Adapted from a shiur by Dayan Daniel Dombroff

May 21, 2020

Q: I parked my car legally on the side of the street. Without checking for oncoming traffic, I opened my door, whereupon it was immediately struck by a vehicle. My door was destroyed and my opponent’s front end was damaged. Which of us is liable for the other’s loss?

A: The other driver isn’t responsible. According to Tosafos (Bava Kama 27b), whenever a damager couldn’t have been expected to avoid causing the damage, it is considered completely out of his control, an oness gamur, and he is exempt. Even the Ramban (Bava Metzia 82b)—who holds a damager is liable even for oness gamur—agrees in cases where the victim was negligent, which you clearly were.

But how would we categorize your tort against him? The car door would appear to be like a bor birshus harabim, a pit dug in the public domain.
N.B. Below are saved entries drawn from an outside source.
(* ===== verification/ScheduleProto.v ===== *)
(** The schedule agreement ([schedule.go], [schedule_transport.go] and the
    replica's half of [client_control.go]): clients ask the leader for a window,
    the leader proposes the window to the replicas, commits it when a quorum has
    accepted it and answers the clients.

    [wall] is the wall clock in nanoseconds, [mono] the monotonic one. *)
From S2P Require Import Prelude WireBase Wire WireStream Config Lines GlobalOrder State.
From S2P Require Import ReplicaState Cursor Log Admission.

Definition scheduleRetryInterval : Z := 250 * 1000000.

Section proto.
Context {TM : Treemap Value}.
Implicit Types r : Replica TM.

(** * Transport *)

Definition sendSchedulePeer r (peer : Z) (m : replica_msg) : list effect :=
  if (peer <? 0) || (cfg_N (r_config r) <=? peer) || (peer =? r_idx r) then []
  else [SendSchedule peer m].

(** one entry in each peer's queue, which may drop it when it is full *)
Definition broadcastSchedule r (code : Z) (body : list byte) : list effect :=
  (fun j => QueueSchedule j (sendMsg code body)) <$>
    filter (fun j => j <> r_idx r) (seqZ 0 (cfg_N (r_config r))).

(** * Installing *)

Definition commitScheduleHistory r : Replica TM :=
  match last (r_schedule r) with
  | Some m => r <| r_scheduleCommittedEnd := bs_EndTime m |>
  | None => r
  end.

Definition set_epoch r (epoch : Z) (ready : bool) : Replica TM :=
  let r := r <| r_scheduleEpoch := epoch |> <| r_scheduleReady := ready |> in
  if ready then commitScheduleHistory r else r.

Definition installSchedule r (schedule : list BusSyncMessage) (epoch : Z) (ready : bool) :
    Replica TM :=
  if schedulesEqual (r_schedule r) schedule then set_epoch r epoch ready
  else
    let appendOnly := schedulePrefix (r_schedule r) schedule in
    let r := r <| r_clients := schedule_lines (r_clients r) schedule |>
               <| r_schedule := schedule |> in
    let r := set_epoch r epoch ready in
    if appendOnly then r else resetCursor r.

Definition committedSchedule r : list BusSyncMessage :=
  filter (fun m => bs_EndTime m <= r_scheduleCommittedEnd r) (r_schedule r).

(** * Accepting a window *)

(** the entries a proposal stands for; [None]: a request for another window *)
Definition prepare_entry (m : SchdPrepare) (q : HsRequest) : option BusSyncMessage :=
  if hs_StartTime q =? sp_StartTime m then
    Some {| bs_EndTime := sp_EndTime m; bs_ClientId := hs_ClientId q;
            bs_FirstMsgNs := hs_StartTime q; bs_IntervalMs := hs_IntervalMs q |}
  else None.

Fixpoint take_group (start : Z) (l : list BusSyncMessage) {struct l} : list BusSyncMessage :=
  match l with
  | [] => []
  | s :: l => if bs_FirstMsgNs s =? start then s :: take_group start l else []
  end.

(** the entries of the window that starts at [start], if it is scheduled *)
Fixpoint group_at (start : Z) (l : list BusSyncMessage) {struct l} : option (list BusSyncMessage) :=
  match l with
  | [] => None
  | s :: l' => if bs_FirstMsgNs s =? start then Some (take_group start l) else group_at start l'
  end.

Definition prepare_rejected r (m : SchdPrepare) : bool :=
  negb (sp_ViewId m =? view r) || negb (bool_decide (r_status r = statusNormal)) ||
  negb (sp_ReplicaId m =? leaderIdx r) ||
  negb (sub64 (sp_EndTime m) (sp_StartTime m) =? u64 (ScheduleWindow (r_config r))) ||
  (sp_EndTime m <=? sp_StartTime m) || Nat.eqb (length (sp_HsReqList m)) 0 ||
  (cfg_ExpectedClients (r_config r) <? Zlength (sp_HsReqList m)).

Definition acceptSchedulePrepare r (m : SchdPrepare) : Replica TM * bool :=
  if prepare_rejected r m then (r, false) else
  match mapM (prepare_entry m) (sp_HsReqList m) with
  | None => (r, false)
  | Some entries =>
      if negb (validateSchedule entries) then (r, false) else
      match group_at (sp_StartTime m) (r_schedule r) with
      | Some group => (r, schedulesEqual group entries)
      | None =>
          if match last (r_schedule r) with
             | Some s => sp_StartTime m <? bs_EndTime s
             | None => false
             end then (r, false)
          else if MaxScheduleHistoryLen <? Zlength (r_schedule r) + Zlength entries then (r, false)
          else
            let r := installSchedule r (r_schedule r ++ entries) (sp_ViewId m) false in
            (r <| r_scheduleReady := 0 <? r_scheduleCommittedEnd r |>, true)
      end
  end.

Definition handleSchdPrepare r (m : SchdPrepare) : Replica TM * list effect :=
  let (r, ok) := acceptSchedulePrepare r m in
  (r, if ok then
        sendSchedulePeer r (sp_ReplicaId m)
          (RSchdPrepareReply {| spr_ReplicaId := u32 (r_idx r); spr_ViewId := sp_ViewId m;
                                spr_StartTime := sp_StartTime m; spr_EndTime := sp_EndTime m |})
      else []).

Definition handleSchdPrepareReply r (m : SchdPrepareReply) : Replica TM :=
  match r_scheduleProposal r with
  | Some p =>
      if bool_decide (r_status r = statusNormal) && (r_idx r =? leaderIdx r) &&
         (spr_ViewId m =? sp_ViewId p) && (spr_StartTime m =? sp_StartTime p) &&
         (spr_EndTime m =? sp_EndTime p) && (spr_ReplicaId m <? cfg_N (r_config r))
      then r <| r_schedulePrepared ::= fun s => {[spr_ReplicaId m]} ∪ s |>
      else r
  | None => r
  end.

Definition handleSchdCommit r (m : SchdCommit) : Replica TM :=
  if negb (spr_ViewId m =? view r) || negb (bool_decide (r_status r = statusNormal)) ||
     negb (spr_ReplicaId m =? leaderIdx r) then r
  else if existsb (fun s => (bs_FirstMsgNs s =? spr_StartTime m) && (bs_EndTime s =? spr_EndTime m))
            (r_schedule r)
  then
    let r := if r_scheduleCommittedEnd r <? spr_EndTime m
             then r <| r_scheduleCommittedEnd := spr_EndTime m |> else r in
    r <| r_scheduleReady := true |>
  else r.

(** [handleScheduleInstall]: the boolean admits the proposal that follows on
    the same connection *)
Definition install_rejected r (m : BusScheduleInstall) : bool :=
  negb (si_Epoch m =? view r) || negb (bool_decide (r_status r = statusNormal)) ||
  negb (si_SenderIdx m =? leaderIdx r) ||
  negb (si_Digest m =? scheduleDigest (si_Schedule m)) || negb (validateSchedule (si_Schedule m)).

Definition handleScheduleInstall r (m : BusScheduleInstall) : Replica TM * bool :=
  if install_rejected r m then (r, false) else
  match last (si_Schedule m) with
  | None => (r, Nat.eqb (length (r_schedule r)) 0 || (r_scheduleCommittedEnd r =? 0))
  | Some s =>
      if schedulePrefix (r_schedule r) (si_Schedule m)
      then (installSchedule r (si_Schedule m) (si_Epoch m) true, true)
      else if schedulePrefix (si_Schedule m) (r_schedule r) then
        let r := if r_scheduleCommittedEnd r <? bs_EndTime s
                 then r <| r_scheduleCommittedEnd := bs_EndTime s |> else r in
        (r <| r_scheduleReady := true |>, true)
      else (r, false)
  end.

(** * The leader *)

Definition window r : Z := u64 (ScheduleWindow (r_config r)).

(** a request is for a future window that can still be proposed *)
Definition request_too_late_or_early r (m : HsRequest) (now : Z) : bool :=
  let w := window r in
  (hs_StartTime m <=? add64 now w) || (add64 now (mul64 3 w) <? hs_StartTime m) ||
  (hs_StartTime m <? r_scheduleCommittedEnd r).

Definition scheduled_reply r (m : HsRequest) : option BusSyncMessage :=
  List.find (fun s => (bs_FirstMsgNs s =? hs_StartTime m) && (bs_ClientId s =? hs_ClientId m) &&
                      (bs_EndTime s <=? r_scheduleCommittedEnd r)) (r_schedule r).

Definition handleHsRequest r (m : HsRequest) (lw : conn) (wall : Z) : Replica TM * list effect :=
  let w := window r in
  let now := u64 wall in
  if (sub64 MaxInt64 w <? hs_StartTime m) || negb (hs_StartTime m mod w =? 0) ||
     (Z.quot MaxInt64 1000000 <? hs_IntervalMs m) then (r, [])
  else if negb (r_idx r =? leaderIdx r) || negb (bool_decide (r_status r = statusNormal))
  then (r, [])
  else match scheduled_reply r m with
  | Some s =>
      (r, [SendHsReply lw {| hr_ReplicaId := u32 (r_idx r); hr_ViewId := view r;
                             hr_IntervalMs := bs_IntervalMs s; hr_StartTime := bs_FirstMsgNs s;
                             hr_EndTime := bs_EndTime s |}])
  | None =>
      if request_too_late_or_early r m now then (r, []) else
      let requests := default ∅ (r_scheduleRequests r !! hs_StartTime m) in
      let waiters := default ∅ (r_scheduleWindowWaiters r !! hs_StartTime m) in
      if match requests !! hs_ClientId m with Some _ => false | None => true end &&
         (cfg_ExpectedClients (r_config r) <=? Z.of_nat (size requests))
      then (r <| r_scheduleRequests ::= <[hs_StartTime m := requests]> |>
              <| r_scheduleWindowWaiters ::= <[hs_StartTime m := waiters]> |>, [])
      else (r <| r_scheduleRequests ::= <[hs_StartTime m := <[hs_ClientId m := m]> requests]> |>
              <| r_scheduleWindowWaiters ::=
                   <[hs_StartTime m := <[hs_ClientId m := lw]> waiters]> |>, [])
  end.

Definition expired (now w start : Z) : bool := (start <=? now) && (w <=? sub64 now start).
Definition expireScheduleRequests r (now : Z) : Replica TM :=
  let w := window r in
  r <| r_scheduleWindowWaiters ::= fun m => filter (fun p =>
         (match r_scheduleRequests r !! p.1 with Some _ => expired now w p.1 | None => false end)
           = false) m |>
    <| r_scheduleRequests ::= fun m => filter (fun p => expired now w p.1 = false) m |>.

(** the earliest requested window that is due; 0: none *)
Definition due_window r (now : Z) : Z :=
  let w := window r in
  map_fold (fun t _ start =>
              if (t <=? add64 now w) && ((start =? 0) || (t <? start)) then t else start)
    0 (r_scheduleRequests r).

Definition sorted_requests (requests : gmap Z HsRequest) : list HsRequest :=
  omap (fun c => requests !! c) (sorted_keys requests).

(** [scheduleLoop] turns the earliest due requests into the proposal *)
Definition propose r (now : Z) : Replica TM :=
  if r_scheduleInstallActive r then r else
  let start := due_window r now in
  if start =? 0 then r else
  let requests := default ∅ (r_scheduleRequests r !! start) in
  let r := r <| r_scheduleRequests ::= delete start |> in
  if start <? r_scheduleCommittedEnd r then r else
  let msg := {| sp_ReplicaId := u32 (r_idx r); sp_ViewId := view r;
                sp_HsReqList := sorted_requests requests; sp_StartTime := start;
                sp_EndTime := add64 start (window r) |} in
  let (r, ok) := acceptSchedulePrepare r msg in
  if ok then
    r <| r_scheduleInstallActive := true |> <| r_scheduleProposal := Some msg |>
      <| r_schedulePrepared := {[u32 (r_idx r)]} |> <| r_scheduleLastSend := None |>
  else r.

Definition send_due r (mono : Z) : bool :=
  match r_scheduleLastSend r with
  | None => true
  | Some t => scheduleRetryInterval <=? i64 (mono - t)
  end.

Definition snapshot_msg r (epoch : Z) : BusScheduleInstall :=
  let history := committedSchedule r in
  {| si_Epoch := epoch; si_Digest := scheduleDigest history; si_SenderIdx := u32 (r_idx r);
     si_Schedule := history |}.

(** with no proposal the committed schedule is repeated *)
Definition repeat_schedule r (mono : Z) : Replica TM * list effect :=
  if Nat.ltb 0 (length (committedSchedule r)) && send_due r mono
  then (r <| r_scheduleLastSend := Some mono |>,
        broadcastSchedule r MsgBusScheduleInstall
          (BusScheduleInstall_Marshal (snapshot_msg r (view r))))
  else (r, []).

Definition answer_waiter r (msg : SchdPrepare) (waiters : gmap Z conn) (q : HsRequest) :
    list effect :=
  match waiters !! hs_ClientId q with
  | Some lw =>
      [SendHsReply lw {| hr_ReplicaId := u32 (r_idx r); hr_ViewId := sp_ViewId msg;
                         hr_IntervalMs := hs_IntervalMs q; hr_StartTime := sp_StartTime msg;
                         hr_EndTime := sp_EndTime msg |}]
  | None => []
  end.

(** the proposal is committed once a quorum has accepted it, and (re)sent *)
Definition drive_proposal r (msg : SchdPrepare) (mono : Z) : Replica TM * list effect :=
  let committed := QuorumSize (r_config r) <=? Z.of_nat (size (r_schedulePrepared r)) in
  let r := if committed
           then r <| r_scheduleCommittedEnd := sp_EndTime msg |> <| r_scheduleReady := true |>
                  <| r_scheduleInstallActive := false |> <| r_scheduleProposal := None |>
           else r in
  let send := committed || send_due r mono in
  let r := if send then r <| r_scheduleLastSend := Some mono |> else r in
  let waiters := default ∅ (r_scheduleWindowWaiters r !! sp_StartTime msg) in
  let r := if committed then r <| r_scheduleWindowWaiters ::= delete (sp_StartTime msg) |> else r in
  (r, if negb send then [] else
      broadcastSchedule r MsgBusScheduleInstall
        (scheduleBatch_Marshal {| sb_snapshot := snapshot_msg r (sp_ViewId msg);
                                  sb_prepare := msg; sb_committed := committed |}) ++
      (if committed then sp_HsReqList msg ≫= answer_waiter r msg waiters else [])).

(** one turn of [scheduleLoop]; the wall clock is read twice *)
Definition scheduleLoop r (wall wall' mono : Z) : Replica TM * list effect :=
  if negb (bool_decide (r_status r = statusNormal)) || negb (r_idx r =? leaderIdx r)
  then (r, [])
  else
    let r := expireScheduleRequests r (u64 wall) in
    let r := propose r (u64 wall') in
    match r_scheduleProposal r with
    | None => repeat_schedule r mono
    | Some msg => drive_proposal r msg mono
    end.

(** * Client control *)

Definition hold r (v wall : Z) (s : clientControlState) : clientControlState :=
  s <| ccs_holdView := v |> <| ccs_holdUntil := i64 (wall + r_viewChangeFallbackTimeout r) |>.

Definition pauseClients r (v wall : Z) : Replica TM * list effect :=
  (r <| r_clientControls ::= fmap (hold r v wall) |>,
   (fun p => SendClientControl (ccs_writer p.2) MsgClientPause
               {| cc_ClientId := p.1; cc_ViewId := v; cc_ReplicaIdx := u32 (r_idx r);
                  cc_Normal := false |}) <$> map_to_list (r_clientControls r)).

Definition clientControlReply r (m : clientControlMessage) (lw : conn) (wall : Z) :
    Replica TM * clientControlMessage :=
  let s := default (mkclientControlState 0 0 0) (r_clientControls r !! cc_ClientId m) in
  let s := s <| ccs_writer := lw |> in
  let s := if (ccs_holdView s <? view r) || negb (scheduleActive r)
           then hold r (view r) wall s else s in
  (r <| r_clientControls ::= <[cc_ClientId m := s]> |>,
   {| cc_ClientId := cc_ClientId m; cc_ViewId := view r; cc_ReplicaIdx := u32 (r_idx r);
      cc_Normal := bool_decide (r_status r = statusNormal) |}).

Definition handleClientControl r (m : clientControlMessage) (lw : conn) (wall : Z) :
    Replica TM * list effect :=
  let (r, reply) := clientControlReply r m lw wall in
  (r, [SendClientControl lw MsgClientStatusReply reply]).
End proto.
If so, you would be exempt, because one who digs such a pit is liable only for personal injury and not for property damage.

This case appears analogous to one in the Gemara in Bava Kama 31b: One man is carrying a wooden beam through reshus harabim while another man carries a barrel behind him. The first man stops suddenly, causing the barrel to break against the beam. The Gemara says the beam-bearer must pay.

The Nimukei Yosef asks, isn’t a person not liable for property damage caused by a bor? He answers that the beam is an extension of the carrier’s body, so this isn’t a pit damaging property but a man damaging property. If you were still holding the car door at the time of the collision in a position where, had you let go, it would have swung open or closed, it would quite possibly be similar. Once you let go, it would become a bor. However, some Acharonim maintain that when one’s bor damages property, though Bais Din cannot make him pay, he is still held responsible in the Heavenly Court.